◆ **Input data**:
(** * Account pool of antigravity-claude-proxy: rate limits and selection

    A shallow embedding of

    - [account-manager/rate-limits.js]: hard and soft limit tracking,
    - [account-manager/selection.js]: round-robin and sticky selection,
    - [account-manager/index.js]: the [AccountManager] facade ([getStatus]
      and the methods that wrap the two modules above),
    - the Cloud Code model API module: [getModelQuotas] and
      [checkAndUpdateSoftLimit],

    followed by the properties of these functions.

    Conventions of the embedding.

    - A JavaScript number that holds a time or a duration in milliseconds is
      a [Z]; a quota fraction is a [Q]; the rotation cursor is an array
      index, a [nat].  [null] is [None].
    - A model id is a [string | null]; the source tests it for truthiness,
      so [truthyStr] distinguishes the empty string from the other strings.
    - An account array that the source mutates in place is a [list Account]
      that every mutator returns again; an object used as a map from model
      id to a limit record is a [gmap string _].
    - [Date.now()] is the parameter [now]; one call of an exported function
      reads one instant.
    - The logger is not modelled; [onSave] is a flag (callback given or not)
      and every function that may invoke it returns the number of
      invocations.
    - The constants of [constants.js] and the date parser are parameters. *)

From Stdlib Require Import ZArith QArith String List Bool Lia.
From stdpp Require Import base option list gmap strings pretty.
Import ListNotations.

Local Open Scope string_scope.
Local Open Scope list_scope.
Local Open Scope Z_scope.

(** ** JavaScript values *)

(** Truthiness of a [string | null]: [null] and the empty string are falsy. *)
Definition truthyStr (s : option string) : bool :=
  match s with
  | Some EmptyString => false
  | Some _ => true
  | None => false
  end.

(** Truthiness of a [number | null]: [null] and [0] are falsy. *)
Definition truthyNum (n : option Z) : bool :=
  match n with
  | Some z => negb (z =? 0)
  | None => false
  end.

◆ **Task to carry out**: Where a line of the records includes "number", copy it.

◆ **Written solution**:
    - A JavaScript number that holds a time or a duration in milliseconds is
      and every function that may invoke it returns the number of
(** Truthiness of a [number | null]: [null] and [0] are falsy. *)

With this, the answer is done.